The Conversation I Kept Delaying With My Father
I spent years telling myself there would be a better time to say what needed to be said. I nearly ran out of time entirely.
Story
What actually happened
My father and I had a complicated relationship for most of my adult life. He was a man shaped by a generation that did not have much of a vocabulary for emotion - not cold exactly, but contained.
He expressed love through provision and advice, and I expressed it through words and presence, and for a long time those two languages did not translate well to each other. We had arguments in my early twenties that left residue neither of us knew how to clean up.

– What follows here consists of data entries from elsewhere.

Lemma every_item_accounted_witness :
  reviewed = Ok reviewed_output
  ∧ ∃ published, (dc_position <$> vo_dropped_findings reviewed_output) ++ (fst <$> published) ≡ₚ [0; 1]
    ∧ ∀ i g, (i, g) ∈ published →
        stands_for [Item_fields absent_finding; Item_fields checked_finding] i g.
Proof.
  split; [exact reviewed_ok|].
  pose proof reviewed_ok as Hok. unfold reviewed in Hok.
  destruct (every_item_accounted _ _ _ _ _ _ _ _ _ _ _ _ Hok)
    as (data & items & published & summary & Hd & Hi & _ & _ & Hg & _ & Hp).
  exists published. change (answer_data two_items) with
    (Ok (mkAnswerData (Findings_list [Item_fields absent_finding; Item_fields checked_finding]) [])
       : result ExecExc AnswerData) in Hd.
  injection Hd as <-. cbn in Hi. injection Hi as <-. exact (conj Hp Hg).
Defined.

Example reviewed_drops :
  (λ d, (dc_position d, dc_drop_reason d)) <$> vo_dropped_findings reviewed_output = [(0, u8 "line_absent")].
Proof. vm_compute. reflexivity. Qed.
(* ===== verification/Llm.v ===== *)
(** * Contracts of model calls ([llm.py], [review_result_cache.py])

    Error codes, the context of an attempt, the records written for a call, and the identity under
    which an accepted answer is cached. *)

From Stdlib Require Import String SpecFloat.
From stdpp Require Import numbers.
From S2P Require Import Prelude PyText PyHash PyFloat PyDecimal PyValue DiffMap RunFailures RunStore.
From S2P Require Import Eligibility PolicySnapshots PromptRender PromptBudget Manifests.
#[local] Open Scope Z_scope.

Inductive LlmErrorCode : Type :=
| LLM_TIMEOUT
| LLM_RATE_LIMITED
| LLM_PAYMENT_REQUIRED
| LLM_UNAVAILABLE
| LLM_INVALID_OUTPUT
| LLM_CONTEXT_OVERFLOW
| LLM_BUDGET_EXCEEDED
| LLM_DEADLINE_EXCEEDED
| LLM_VERIFICATION_DEADLINE_EXCEEDED.

#[export] Instance LlmErrorCode_eq_dec : EqDecision LlmErrorCode.
Proof. solve_decision. Defined.

Definition LlmErrorCode_value (c : LlmErrorCode) : pystr :=
  match c with
  | LLM_TIMEOUT => u8 "llm_timeout"
  | LLM_RATE_LIMITED => u8 "llm_rate_limited"
  | LLM_PAYMENT_REQUIRED => u8 "llm_payment_required"
  | LLM_UNAVAILABLE => u8 "llm_unavailable"
  | LLM_INVALID_OUTPUT => u8 "llm_invalid_output"
  | LLM_CONTEXT_OVERFLOW => u8 "llm_context_overflow"
  | LLM_BUDGET_EXCEEDED => u8 "budget_exceeded"
  | LLM_DEADLINE_EXCEEDED => u8 "deadline_exceeded"
  | LLM_VERIFICATION_DEADLINE_EXCEEDED => u8 "verification_deadline_exceeded"
  end.

Inductive LlmCallKind : Type := Kind_primary | Kind_retry | Kind_repair | Kind_fallback.

Definition LlmCallKind_value (k : LlmCallKind) : pystr :=
  match k with
  | Kind_primary => u8 "primary"
  | Kind_retry => u8 "retry"
  | Kind_repair => u8 "repair"
  | Kind_fallback => u8 "fallback"
  end.

Record LlmUsage : Type := mkLlmUsage {
  lu_provider : pystr;
  lu_model : pystr;
  lu_operation : pystr;
  lu_tokens_in : Z;
  lu_tokens_out : Z;
  lu_cache_read_tokens : Z;
  lu_cost_usd : decimal
}.

(** [lf_message] is the text without the code that [str] puts before it. *)
Record LlmCallFailed : Type := mkLlmCallFailed {
  lf_error_code : LlmErrorCode;
  lf_message : pystr;
  lf_usage : list LlmUsage;
  lf_calls : Z;
  lf_retry_after_s : option float
}.

Definition failed_text (f : LlmCallFailed) : pystr :=
  LlmErrorCode_value (lf_error_code f) ++ u8 ": " ++ lf_message f.

Definition run_retryable (f : LlmCallFailed) : bool :=
  str_mem (LlmErrorCode_value (lf_error_code f)) RETRYABLE_ERROR_CODES.

Record RunCallContext : Type := mkRunCallContext {
  cx_run_id : UUID;
  cx_workspace_id : UUID;
  cx_attempt : Z;
  cx_engine : Engine;
  cx_deadline : Z;
  cx_prompt_version_id : option UUID;
  cx_rule_version_id : option UUID;
  cx_repository_id : option UUID
}.

Record LlmCallError : Type := mkLlmCallError {
  ce_error_class : LlmErrorCode;
  ce_http_status : option Z;
  ce_message : pystr
}.

(** A [date] is its day, counted from 1970-01-01. *)
Definition date_isoformat (day : Z) : pystr :=
  let '(y, m, d) := civil_of_days day in
  padded 4 y ++ u8 "-" ++ padded 2 m ++ u8 "-" ++ padded 2 d.

Record FxProvenance : Type := mkFxProvenance {
  fx_source : pystr;
  fx_observation_date : Z;
  fx_rate_usd_per_eur : decimal;
  fx_stale_cache : bool
}.

Definition fx_as_json (f : FxProvenance) : pyval :=
  VDict [(u8 "source", VStr (fx_source f));
         (u8 "observation_date", VStr (date_isoformat (fx_observation_date f)));
         (u8 "rate_usd_per_eur", VStr (dec_str (fx_rate_usd_per_eur f)));
         (u8 "stale_cache", VBool (fx_stale_cache f))].

Record LlmCallRecord : Type := mkLlmCallRecord {
  cr_kind : LlmCallKind;
  cr_model : pystr;
  cr_call_no : Z;
  cr_attempt : Z;
  cr_timeout_s : float;
  cr_prompt_version_id : option UUID;
  cr_rule_version_id : option UUID;
  cr_input_tokens_estimate : Z;
  cr_started_at : Z;
  cr_duration_ms : Z;
  cr_response : pyval;
  cr_error : option LlmCallError;
  cr_fx : option FxProvenance;
  cr_paid_metadata_error : bool;
  cr_operation : option pystr;
  cr_call_id : option UUID;
  cr_stage : option StageName;
  cr_policy_snapshot_id : option UUID;
  cr_manifest_id : option UUID
}.

Definition uuid_or_none (value : option UUID) : pyval := VOpt (λ u, VStr (str_of_uuid u)) value.

(** Keys are added only for what the call has. *)
Definition request_json (r : LlmCallRecord) : pyval :=
  VDict
    ([(u8 "kind", VStr (LlmCallKind_value (cr_kind r)));
      (u8 "model", VStr (cr_model r));
      (u8 "call_no", VInt (cr_call_no r));
      (u8 "attempt", VInt (cr_attempt r));
      (u8 "timeout_s", VReal (cr_timeout_s r));
      (u8 "prompt_version_id", uuid_or_none (cr_prompt_version_id r));
      (u8 "rule_version_id", uuid_or_none (cr_rule_version_id r));
      (u8 "input_tokens_estimate", VInt (cr_input_tokens_estimate r))]
     ++ (match cr_operation r with Some o => [(u8 "operation", VStr o)] | None => [] end)
     ++ (match cr_call_id r with
         | Some id =>
             [(u8 "call_id", VStr (str_of_uuid id));
              (u8 "stage", VOpt (λ s, VStr (StageName_value s)) (cr_stage r));
              (u8 "policy_snapshot_id", uuid_or_none (cr_policy_snapshot_id r));
              (u8 "manifest_id", uuid_or_none (cr_manifest_id r))]
         | None => []
         end)
     ++ (match cr_fx r with Some f => [(u8 "fx", fx_as_json f)] | None => [] end)
     ++ (if cr_paid_metadata_error r then [(u8 "paid_metadata_error", VBool true)] else [])).

Definition response_json (r : LlmCallRecord) : pyval :=
  match cr_error r with
  | None => cr_response r
  | Some e =>
      VDict [(u8 "error",
              VDict [(u8 "class", VStr (LlmErrorCode_value (ce_error_class e)));
                     (u8 "http_status", VOpt VInt (ce_http_status e));
                     (u8 "message", VStr (ce_message e))])]
  end.

Definition result_cache_hit_request (operation : pystr) (source_run_id : UUID)
    (source_call_id source_manifest_id : option UUID) : pyval :=
  VDict [(u8 "operation", VStr operation);
         (u8 "cache", VStr (u8 "hit"));
         (u8 "source_run_id", VStr (str_of_uuid source_run_id));
         (u8 "source_call_id", uuid_or_none source_call_id);
         (u8 "source_manifest_id", uuid_or_none source_manifest_id)].

Record ManifestEntry : Type := mkManifestEntry {
  me_manifest_id : UUID;
  me_attempt : Z;
  me_policy_snapshot_id : UUID;
  me_manifest : CallManifest;
  me_parent_call_id : option UUID;
  me_input_tokens : Z;
  me_started_at : Z;
  me_rendered_messages_sha256 : pystr;
  me_prompt_checksum : pystr;
  me_model_profile_version : pystr
}.

Definition stage_prompt_checksum (bindings : PromptBindings) (stage : StageName) : pystr :=
  match stage with
  | Stage_conventions => pb_conventions_checksum bindings
  | Stage_review => pb_review_system_checksum bindings
  | Stage_verification => pb_verifier_checksum bindings
  end.

(** [None] is the error of a text with a lone surrogate. *)
Definition model_profile_version (profile : ExecutionProfile) : option pystr :=
  sha256_text (json_dumps false (JObj (profile_to_json profile))).

(** ** Cached answers *)

Definition REVIEW_RESULT_NAMESPACE : pystr := u8 "review-result-v1".
Definition REVIEW_RESULT_KEY_PREFIX : pystr := u8 "review-result:".

Inductive ReviewResultOperation : Type := Op_review | Op_verification.

Definition ReviewResultOperation_value (o : ReviewResultOperation) : pystr :=
  match o with Op_review => u8 "review" | Op_verification => u8 "verification" end.

(** [ReviewResultOperation(text)], for the texts the gateway passes. *)
Definition ReviewResultOperation_of (text : pystr) : option ReviewResultOperation :=
  if text =?s u8 "review" then Some Op_review
  else if text =?s u8 "verification" then Some Op_verification else None.

Record ReviewResultModel : Type := mkReviewResultModel { rm_provider : pystr; rm_model_id : pystr }.

Record ReviewResultIdentity : Type := mkReviewResultIdentity {
  ri_operation : ReviewResultOperation;
  ri_repository_id : UUID;
  ri_model : ReviewResultModel;
  ri_prompt_version : pystr;
  ri_output_schema_version : pystr;
  ri_profile_version : pystr;
  ri_rendered_input_digest : pystr;
  ri_request_options_digest : pystr
}.

Record ReviewResultSource : Type := mkReviewResultSource {
  rs_run_id : UUID;
  rs_call_id : option UUID;
  rs_manifest_id : option UUID
}.

Definition review_result_entry (answer : list (pystr * pyval)) (source : ReviewResultSource)
  : list (pystr * pyval) :=
  [(u8 "answer", VDict answer);
   (u8 "source",
    VDict [(u8 "run_id", VStr (str_of_uuid (rs_run_id source)));
           (u8 "call_id", uuid_or_none (rs_call_id source));
           (u8 "manifest_id", uuid_or_none (rs_manifest_id source))])].

(** [int(s, 16)]: an optional sign and prefix, underscores between digits. *)
Definition hex_value (c : char) : option N :=
  match decimal_value c with
  | Some d => Some d
  | None => hex_digit c
  end.
Fixpoint hex_number (acc : option N) (s : pystr) : option N :=
  match s with
  | [] => acc
  | c :: s' =>
      if (c =? 95)%N
      then match acc, s' with
           | Some _, d :: _ => if (d =? 95)%N then None else hex_number acc s'
           | _, _ => None
           end
      else d ← hex_value c; hex_number (Some (default 0%N acc * 16 + d)%N) s'
  end.
Definition int_base16 (s : pystr) : option Z :=
  let '(neg, rest) := take_sign (strip_with is_space s) in
  let prefixed := startswith (str_lower rest) (u8 "0x") in
  let digits := if prefixed then drop 2 rest else rest in
  let digits := match digits with c :: ds => if prefixed && (c =? 95)%N then ds else digits
                             | [] => [] end in
  n ← hex_number None digits;
  Some (if neg : bool then - Z.of_N n else Z.of_N n).

(** [UUID(text)]; [None] is its [ValueError]. *)
Definition UUID_of_str (text : pystr) : option UUID :=
  let bare := str_replace (str_replace text (u8 "urn:") []) (u8 "uuid:") [] in
  let hex := List.filter (λ c, negb (c =? 45)%N) (strip_with (λ c, (c =? 123) || (c =? 125))%N bare) in
  if (length hex =? 32)%nat then
    n ← int_base16 hex;
    if (0 <=? n) && (n <? 2 ^ 128) then Some (Z.to_N n) else None
  else None.

Definition parse_id (value : option pyval) (required : bool) : bool * option UUID :=
  match value with
  | None | Some VNone => (negb required, None)
  | Some (VStr s) => match UUID_of_str s with Some u => (true, Some u) | None => (false, None) end
  | Some _ => (false, None)
  end.

Definition stored_review_result (value : list (pystr * pyval))
  : option (list (pystr * pyval) * ReviewResultSource) :=
  match assoc (u8 "answer") value, assoc (u8 "source") value with
  | Some (VDict answer), Some (VDict source) =>
      let '(run_ok, run_id) := parse_id (assoc (u8 "run_id") source) true in
      let '(call_ok, call_id) := parse_id (assoc (u8 "call_id") source) false in
      let '(manifest_ok, manifest_id) := parse_id (assoc (u8 "manifest_id") source) false in
      if run_ok && call_ok && manifest_ok
      then run_id ← run_id; Some (answer, mkReviewResultSource run_id call_id manifest_id)
      else None
  | _, _ => None
  end.

Definition identity_payload (i : ReviewResultIdentity) : pyval :=
  VDict [(u8 "namespace", VStr REVIEW_RESULT_NAMESPACE);
         (u8 "operation", VStr (ReviewResultOperation_value (ri_operation i)));
         (u8 "repository_id", VStr (str_of_uuid (ri_repository_id i)));
         (u8 "model", VDict [(u8 "provider", VStr (rm_provider (ri_model i)));
                             (u8 "model_id", VStr (rm_model_id (ri_model i)))]);
         (u8 "prompt_version", VStr (ri_prompt_version i));
         (u8 "output_schema_version", VStr (ri_output_schema_version i));
         (u8 "profile_version", VStr (ri_profile_version i));
         (u8 "rendered_input_digest", VStr (ri_rendered_input_digest i));
         (u8 "request_options_digest", VStr (ri_request_options_digest i))].

Definition review_result_digest (i : ReviewResultIdentity) : option pystr :=
  value_digest (identity_payload i).

Definition review_result_cache_key (i : ReviewResultIdentity) : option pystr :=
  app REVIEW_RESULT_KEY_PREFIX <$> review_result_digest i.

There was a period of about two years where our conversations were polite and shallow, the kind of conversations you have with someone you do not quite trust yet. I always intended to address the gap directly.
I had whole conversations planned out in my head - what I would say, how I would say it, the specific things I wanted him to understand about how I had felt growing up. But the right moment never seemed to arrive.

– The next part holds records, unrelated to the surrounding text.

Definition result_of (p : ModelProfile) (o : output) (s : AttemptState)
    (manifest : option CallManifest) : GatewayResult :=
  mkGatewayResult o (mo_provider p)
    (match last (as_usage s) with Some u => lu_model u | None => mo_model p end)
    (as_usage s) (as_calls s) (cm_call_id <$> manifest) manifest
    (m ← manifest; manifest_of (cm_call_id m) (as_manifests s)).

Definition calls_exhausted (c : RunCallContext) (calls : Z) (t : StructuredTask) : pystr :=
  u8 "attempt " ++ str_of_Z (cx_attempt c) ++ u8 " already made " ++ str_of_Z calls
  ++ u8 " provider calls"
  ++ (if tk_reserved_calls t =? 0 then []
      else u8 ", " ++ str_of_Z (tk_reserved_calls t) ++ u8 " kept for later stages").

(** The longest hint so far. *)
Definition longest_retry_after (current : option float) (o : Outcome) : option float :=
  match oc_longest_retry_after_s o with
  | Some hint =>
      if bool_decide (oc_error o = Some LLM_RATE_LIMITED)
      then Some (match current with Some c => py_fmax c hint | None => hint end)
      else current
  | None => current
  end.

Definition final_hint (o : Outcome) (rate_limit_hint : option float) : option float :=
  if bool_decide (oc_error o = Some LLM_RATE_LIMITED) then rate_limit_hint else oc_retry_after_s o.

(** ** Routes and times *)

Definition route_of (s : LlmSettings) (r : Route) : ModelProfile * option ModelProfile :=
  match r with Route_verifier => verifier_route s | Route_review => (st_primary s, st_fallback s) end.

Definition max_prompt_tokens (s : LlmSettings) (e : Engine) (r : Route) : Z :=
  let primary := fst (route_of s r) in
  context_limit (st_policy s) primary e - mo_max_output_tokens primary.

Definition call_timeout_s (policy : GatewayPolicy) (e : Engine) (r : Route) : float :=
  let timeout := gp_call_timeout_s policy e in
  match r with Route_verifier => py_fmin timeout VERIFIER_CALL_TIMEOUT_S | Route_review => timeout end.

(** [(deadline - now).total_seconds()] *)
Definition seconds_left (c : RunCallContext) (now : Z) : float :=
  true_divide (cx_deadline c - now) 1000000.

(** A call needs its timeout and what the task keeps for the stages after it. *)
Definition short_of_time (policy : GatewayPolicy) (t : StructuredTask) (c : RunCallContext)
    (remaining : float) : bool :=
  remaining <?f fadd (call_timeout_s policy (cx_engine c) (tk_route t)) (tk_reserved_seconds t).

(** [_elapsed_ms] *)
Definition elapsed_ms (started finished : float) : result exc Z :=
  n ← or_raise (E_python (u8 "OverflowError"))
        (float_trunc (fmul (fsub finished started) (float_of_Z 1000)));
  Ok (Z.max n 0).

(** ** Recovery *)

(** What the loop of [generate] keeps between its calls. *)
Record LoopState : Type := mkLoopState {
  lp_messages : list ChatMessage;
  lp_kind : LlmCallKind;
  lp_timeouts : nat;
  lp_unavailable : nat;
  lp_rate_limit_waited : bool;
  lp_repaired : bool;
  lp_manifest : option CallManifest;
  lp_rate_limit_hint : option float;
  lp_previous : option Outcome
}.

Definition set_outcome (o : Outcome) (hint : option float) (s : LoopState) : LoopState :=
  mkLoopState (lp_messages s) (lp_kind s) (lp_timeouts s) (lp_unavailable s)
    (lp_rate_limit_waited s) (lp_repaired s) (lp_manifest s) hint (Some o).
Definition count_timeout (s : LoopState) : LoopState :=
  mkLoopState (lp_messages s) (lp_kind s) (S (lp_timeouts s)) (lp_unavailable s)
    (lp_rate_limit_waited s) (lp_repaired s) (lp_manifest s) (lp_rate_limit_hint s) (lp_previous s).
Definition count_unavailable (s : LoopState) : LoopState :=
  mkLoopState (lp_messages s) (lp_kind s) (lp_timeouts s) (S (lp_unavailable s))
    (lp_rate_limit_waited s) (lp_repaired s) (lp_manifest s) (lp_rate_limit_hint s) (lp_previous s).
Definition waited_rate_limit (s : LoopState) : LoopState :=
  mkLoopState (lp_messages s) (lp_kind s) (lp_timeouts s) (lp_unavailable s)
    true (lp_repaired s) (lp_manifest s) (lp_rate_limit_hint s) (lp_previous s).
Definition as_retry (s : LoopState) : LoopState :=
  mkLoopState (lp_messages s) Kind_retry (lp_timeouts s) (lp_unavailable s)
    (lp_rate_limit_waited s) (lp_repaired s) (lp_manifest s) (lp_rate_limit_hint s) (lp_previous s).
Definition as_repair (messages : list ChatMessage) (manifest : option CallManifest) (s : LoopState)
  : LoopState :=
  mkLoopState messages Kind_repair (lp_timeouts s) (lp_unavailable s)
    (lp_rate_limit_waited s) true manifest (lp_rate_limit_hint s) (lp_previous s).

The visits were short, the atmosphere was fragile, there was always something easier to talk about instead. When my father had a cardiac episode at 61, it was not fatal but it was serious enough that for about four hours before we had any information, I sat in a hospital corridor and thought very clearly about what would be left unresolved between us if the outcome was different.
He recovered well. But I did not recover from those four hours for quite some time. About three months after he was discharged, on a quiet evening at my parents' house after dinner, I stayed at the table after everyone else had moved to the living room and I said the things I had been rehearsing for years.

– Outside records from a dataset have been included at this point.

(* ===== verification/LlmHistory.v ===== *)
(** * Histories of a generation

    What a coroutine of the gateway asked and was told: the requests and paid answers in it, the usage
    it recorded, the manifests it stored and the cost it read. *)

From Stdlib Require Import String SpecFloat.
From stdpp Require Import numbers gmap list.
From S2P Require Import Prelude PyText PyHash PyFloat PyDecimal PyValue Effects DiffMap RunFailures.
From S2P Require Import RunStore ReviewIgnore PolicySnapshots PromptRender PromptBudget Manifests.
From S2P Require Import Llm LlmSettings LlmTransport LlmTasks LlmGateway.
#[local] Open Scope Z_scope.

(** ** Histories *)

(** A chat completion: the provider has done its work and charges for it. *)
Definition is_completion (r : HttpResponse) : bool :=
  (hr_status_code r =? 200)
  && match hr_json r with
     | Some (VDict raw) =>
         match assoc (u8 "choices") raw with
         | Some (VList (VDict choice :: _)) =>
             match assoc (u8 "message") choice with Some (VDict _) => true | _ => false end
         | _ => false
         end
     | _ => false
     end.

(** The response of a request. *)
Definition post_of (e : event answer) : option (ChatRequest * HttpResponse) :=
  match e with
  | Event q a =>
      match q return answer q → option (ChatRequest * HttpResponse) with
      | Q_post r _ _ => λ a, match a with Ok response => Some (r, response) | Err _ => None end
      | _ => λ _, None
      end a
  end.

Definition completion_of (e : event answer) : option (ChatRequest * HttpResponse) :=
  rr ← post_of e; if is_completion (snd rr) then Some rr else None.

Definition ledger_of (e : event answer) : option LlmUsage :=
  match ev_query e with Q_ledger_record _ u => Some u | _ => None end.

Definition uuid_of (e : event answer) : option UUID :=
  match e with
  | Event q a => match q return answer q → option UUID with Q_uuid4 => Some | _ => λ _, None end a
  end.

(** A manifest that was stored. *)
Definition manifest_of_event (e : event answer) : option ManifestEntry :=
  match e with
  | Event q a =>
      match q return answer q → option ManifestEntry with
      | Q_record_manifest _ m => λ a, match a with Ok _ => Some m | Err _ => None end
      | _ => λ _, None
      end a
  end.

Definition quote_of_event (e : event answer) : option FxQuote :=
  match e with
  | Event q a =>
      match q return answer q → option FxQuote with
      | Q_fx_quote => λ a, match a with Ok r => qr_quote r | Err _ => None end
      | _ => λ _, None
      end a
  end.

Definition completions (t : trace) : list (ChatRequest * HttpResponse) := omap completion_of t.
Definition ledgers (t : trace) : list LlmUsage := omap ledger_of t.
Definition uuids (t : trace) : list UUID := omap uuid_of t.
Definition stored_manifests (t : trace) : list ManifestEntry := omap manifest_of_event t.
Definition quotes (t : trace) : list FxQuote := omap quote_of_event t.
Definition posts (t : trace) : list (ChatRequest * HttpResponse) := omap post_of t.

(** The cost of the run read since usage was last recorded. *)
Definition read_cost (acc : option decimal) (e : event answer) : option decimal :=
  match e with
  | Event q a =>
      match q return answer q → option decimal with
      | Q_run_cost _ => λ a, match a with Ok d => Some d | Err _ => None end
      | Q_ledger_record _ _ => λ _, None
      | _ => λ _, acc
      end a
  end.
Definition cost_reading (t : trace) : option decimal := fold_left read_cost t None.

Lemma completions_app t1 t2 : completions (t1 ++ t2) = completions t1 ++ completions t2.
Proof. apply omap_app. Qed.
Lemma ledgers_app t1 t2 : ledgers (t1 ++ t2) = ledgers t1 ++ ledgers t2.
Proof. apply omap_app. Qed.
Lemma uuids_app t1 t2 : uuids (t1 ++ t2) = uuids t1 ++ uuids t2.
Proof. apply omap_app. Qed.
Lemma manifests_app t1 t2 : stored_manifests (t1 ++ t2) = stored_manifests t1 ++ stored_manifests t2.
Proof. apply omap_app. Qed.
Lemma quotes_app t1 t2 : quotes (t1 ++ t2) = quotes t1 ++ quotes t2.
Proof. apply omap_app. Qed.
Lemma posts_app t1 t2 : posts (t1 ++ t2) = posts t1 ++ posts t2.
Proof. apply omap_app. Qed.
Lemma cost_app t1 t2 : cost_reading (t1 ++ t2) = fold_left read_cost t2 (cost_reading t1).
Proof. apply fold_left_app. Qed.

(** ** Kinds of questions

    A part of a history that asks only questions of one kind has nothing of the other kinds. *)

Definition only (kind : query → bool) (t : trace) : Prop := Forall (λ e, kind (ev_query e) = true) t.

Lemma omap_only {A} (f : event answer → option A) kind t :
  (∀ e, kind (ev_query e) = true → f e = None) → only kind t → omap f t = [].
Proof.
  intros Hf. unfold only. induction 1 as [|e t He _ IH]; cbn; [done|]. rewrite (Hf e He). exact IH.
Qed.

Lemma cost_only kind t acc :
  (∀ e acc, kind (ev_query e) = true → read_cost acc e = acc) → only kind t →
  fold_left read_cost t acc = acc.
Proof.
  intros Hf H. revert acc. unfold only in H. induction H as [|e t He _ IH]; intros acc; cbn; [done|].
  by rewrite IH, Hf.
Qed.

Lemma only_impl kind kind' t :
  (∀ q, kind q = true → kind' q = true) → only kind t → only kind' t.
Proof. intros Hk H. eapply Forall_impl; [exact H|]. intros e. apply Hk. Qed.

Ltac by_kind := first [apply omap_only|apply cost_only|apply only_impl]; by intros [[] ?] || by intros [].

(** Questions that neither record, charge, name, store nor send anything. *)
Definition quiet_query (q : query) : bool :=
  match q with
  | Q_ledger_record _ _ | Q_uuid4 | Q_record_manifest _ _ | Q_run_cost _ | Q_post _ _ _
  | Q_cache_get _ => false
  | _ => true
  end.
(** Questions of the transport, and quiet ones. *)
Definition calm_query (q : query) : bool :=
  match q with
  | Q_ledger_record _ _ | Q_uuid4 | Q_record_manifest _ _ | Q_run_cost _ | Q_cache_get _ => false
  | _ => true
  end.
(** Questions that settle a call. *)
Definition after_query (q : query) : bool :=
  match q with
  | Q_uuid4 | Q_record_manifest _ _ | Q_run_cost _ | Q_post _ _ _ | Q_cache_get _ => false
  | _ => true
  end.
(** Questions of the checks before a slot is taken. *)
Definition before_query (q : query) : bool :=
  match q with
  | Q_ledger_record _ _ | Q_uuid4 | Q_record_manifest _ _ | Q_post _ _ _ | Q_cache_get _ => false
  | _ => true
  end.
(** Questions that name and store a manifest. *)
Definition naming_query (q : query) : bool :=
  match q with Q_uuid4 | Q_now | Q_record_manifest _ _ => true | _ => false end.

Definition quiet : trace → Prop := only quiet_query.
Definition calm : trace → Prop := only calm_query.
Definition after : trace → Prop := only after_query.
Definition before : trace → Prop := only before_query.
Definition naming : trace → Prop := only naming_query.

Lemma quiet_calm t : quiet t → calm t.
Proof. by_kind. Qed.
Lemma quiet_after t : quiet t → after t.
Proof. by_kind. Qed.
Lemma quiet_before t : quiet t → before t.
Proof. by_kind. Qed.
Lemma quiet_posts t : quiet t → posts t = [].
Proof. by_kind. Qed.
Lemma quiet_completions t : quiet t → completions t = [].
Proof. by_kind. Qed.
Lemma quiet_ledgers t : quiet t → ledgers t = [].
Proof. by_kind. Qed.
Lemma calm_ledgers t : calm t → ledgers t = [].
Proof. by_kind. Qed.
Lemma calm_uuids t : calm t → uuids t = [].
Proof. by_kind. Qed.
Lemma after_posts t : after t → posts t = [].
Proof. by_kind. Qed.
Lemma after_completions t : after t → completions t = [].
Proof. by_kind. Qed.
Lemma before_completions t : before t → completions t = [].
Proof. by_kind. Qed.
Lemma before_ledgers t : before t → ledgers t = [].
Proof. by_kind. Qed.
Lemma naming_completions t : naming t → completions t = [].
Proof. by_kind. Qed.
Lemma naming_ledgers t : naming t → ledgers t = [].
Proof. by_kind. Qed.
Lemma quiet_cost t acc : quiet t → fold_left read_cost t acc = acc.
Proof. by_kind. Qed.
Lemma naming_cost t acc : naming t → fold_left read_cost t acc = acc.
Proof. by_kind. Qed.
Lemma calm_cost t acc : calm t → fold_left read_cost t acc = acc.
Proof. by_kind. Qed.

I told him what I had needed as a younger person that I had not received. I told him I had not always felt seen by him. I also told him - and this was the part I had not fully planned - that I understood more now about why, and that I was not looking for an apology so much as I was looking for him to know me a little more truly.
He was quiet for a long time. Then he said, haltingly, that he had always been afraid of getting it wrong with me in a way he had not been afraid of with my brother. That he had kept his distance partly because he was not sure how to be what I needed.
It was not a complete healing. But it was a door opening between two people who had been standing on opposite sides of it for a decade. I was 30. My father is 64 now and we talk every few days.
I will not pretend I am not aware that every conversation is a small gift I almost did not give us.